*** AVAILABLE DATA Section Begins ***

Lemma scored_item e : e ∈ scored → ∃ ev, sound_evidence ev ∧
  e = score_item terms (providers_by_subject (dedup items)) now_ms ev ∧
  unit32 (corroboration terms (providers_by_subject (dedup items)) ev).
Proof.
  unfold Ranking.scored. rewrite stable_sort_perm. intros (ev & -> & Hev)%list_elem_of_fmap. exists ev. split_and!; [| done |].
  - eapply Forall_forall; [exact Hitems |]. by apply dedup_sub.
  - apply corroboration_unit; [done |]. pose proof (dedup_length items). lia.
Qed.
Lemma scored_range e : e ∈ scored → ∃ s, score e = Some s ∧ within32 s 0 (value (f32_lit 1001 1000)).
Proof.
  intros (ev & Hev & -> & Hc)%scored_item. eexists. split; [reflexivity |]. change 0 with (value f32_zero).
  eapply (score_within _ _ _ _ _ _ _ _ _ (f32_lit 7001 10000) (f32_lit 8503 10000) (f32_lit 9505 10000) (f32_lit 1001 1000));
    [apply weight_unit | apply literal_unit; [vm_compute; reflexivity | by apply directness_unit] | apply Hev | done | apply recency_unit | ..];
    [vm_compute; reflexivity | constants | vm_compute; discriminate..].
Qed.
Lemma scored_has_score : Forall has_score scored.
Proof. apply Forall_forall. intros e (s & Hs & [Hn _])%scored_range. by exists s. Qed.
Lemma scored_sorted : StronglySorted ranked_before scored.
Proof.
  pose proof scored_has_score as H. unfold Ranking.scored in *. rewrite stable_sort_perm in H.
  apply (stable_sort_sorted_on _ has_score); [apply ranked_before_trans | apply ranked_before_total | done].
Qed.
(** Evidence of the code with a direct relation, and what is only similar. *)
Lemma direct_score e : e ∈ scored → authority e = RuntimeEvidence ∨ authority e = CurrentCode → direct e →
  value (f32_lit 647 1000) <= score_value e.
Proof.
  intros (ev & Hev & -> & Hc)%scored_item Ha (d & [= <-] & Hd). unfold score_value. cbn [score score_item with_score].
  eapply (score_within _ _ _ _ _ _ _ _ (f32_lit 647 1000) (f32_lit 7001 10000) (f32_lit 8503 10000) (f32_lit 9505 10000) (f32_lit 1001 1000));
    [by apply weight_of_code | apply direct_term; [by apply directness_unit | done] | apply Hev | done | apply recency_unit | ..];
    [vm_compute; reflexivity | constants | vm_compute; discriminate..].
Qed.
Lemma indirect_score e : e ∈ scored → authority e = SemanticSimilarity → indirect e → score_value e <= value (f32_lit 64 100).
Proof.
  intros (ev & Hev & -> & Hc)%scored_item Ha (d & [= <-] & Hd). unfold score_value. cbn [score score_item with_score].
  eapply (score_within _ _ _ _ _ _ _ _ f32_zero (f32_lit 333 1000) (f32_lit 484 1000) (f32_lit 585 1000) (f32_lit 64 100));
    [change (authority ev = SemanticSimilarity) in Ha; rewrite Ha; apply weight_of_similarity | apply indirect_term; [by apply directness_unit | done] | apply Hev | done | apply recency_unit | ..];
    [vm_compute; reflexivity | constants | vm_compute; discriminate..].
Qed.
End order.

(** * Theorems *)

Section ranking.
Context `{LM : !Libm} `{LC : !Lowercase} `{AN : !Alphanumeric}.

(** C19. Whatever the rounding of the scores does: every score of an answer is a
    number between zero and 1.001, the answer is sorted by them with the ids on a
    tie, and what the code or a run shows with a direct relation stands before
    everything that is only similar and not more direct. *)
Theorem direct_evidence_outranks_similarity (now_ms : N) (items : list EvidenceItem) (cap : nat) (terms : list string)
    (ep : option string) :
  decays → Forall sound_evidence items → (N.of_nat (length items) <= 2 ^ 64)%N → (N.of_nat (length terms) <= 2 ^ 64)%N →
  let out := rank_and_select_with_terms_exempt now_ms items cap terms ep in
  (∀ e, e ∈ out → ∃ s, score e = Some s ∧ within32 s 0 (value (f32_lit 1001 1000))) ∧
  StronglySorted (λ a b, score_value b < score_value a ∨
    (score_value a = score_value b ∧ String.le (evidence_id a) (evidence_id b))) out ∧
  (∀ i j strong weak, out !! i = Some strong → out !! j = Some weak →
     authority strong = RuntimeEvidence ∨ authority strong = CurrentCode → direct strong →
     authority weak = SemanticSimilarity → indirect weak → (i < j)%nat).
Proof.
  intros Hdecay Hitems Hlen Hterms out. assert (Hsub : out `sublist_of` scored items terms now_ms) by apply selected_sublist.
  assert (Hin : ∀ e, e ∈ out → e ∈ scored items terms now_ms) by (intros e He; by eapply elem_of_sublist).
  assert (Hs : StronglySorted ranked_before out).
  { eapply StronglySorted_sublist; [exact Hsub |]. by apply scored_sorted. }
  assert (Hscore : Forall has_score out).
  { apply Forall_forall. intros e He. eapply Forall_forall; [by apply (scored_has_score Hdecay now_ms items terms) | by apply Hin]. }
  split_and!.
  - intros e He. by apply (scored_range Hdecay now_ms items terms), Hin.
  - clear -Hs Hscore. induction Hs as [|a l Hs IH Hall]; [constructor |]. apply Forall_cons in Hscore as [Ha Hl].
    constructor; [by apply IH |]. rewrite Forall_forall in *. intros b Hb. by apply ranked_before_spec; auto.
  - intros i j strong weak Hi Hj Ha Hd Hw Hn.
    assert (H1 := direct_score Hdecay now_ms items terms Hitems Hlen Hterms strong (Hin _ (list_elem_of_lookup_2 _ _ _ Hi)) Ha Hd).
    assert (H2 := indirect_score Hdecay now_ms items terms Hitems Hlen Hterms weak (Hin _ (list_elem_of_lookup_2 _ _ _ Hj)) Hw Hn).
    assert (Hgap : value (f32_lit 64 100) < value (f32_lit 647 1000)) by (vm_compute; reflexivity).
    destruct (Nat.lt_trichotomy i j) as [|[->|Hlt]]; [done | exfalso | exfalso].
    + rewrite Hi in Hj. injection Hj as ->. lia.
    + rewrite Forall_forall in Hscore.
      assert (Hb : ranked_before weak strong) by by eapply StronglySorted_lookup.
      apply ranked_before_spec in Hb; [| apply Hscore; by eapply list_elem_of_lookup_2..]. lia.
Qed.
End ranking.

*** AVAILABLE DATA Section Ends ***

= WHAT THE EXERCISE ASKS =
For the word "CurrentCode", find all matching lines in the entries above and copy them out.

= RESPONSE TO THE EXERCISE =
Lemma direct_score e : e ∈ scored → authority e = RuntimeEvidence ∨ authority e = CurrentCode → direct e →
     authority strong = RuntimeEvidence ∨ authority strong = CurrentCode → direct strong →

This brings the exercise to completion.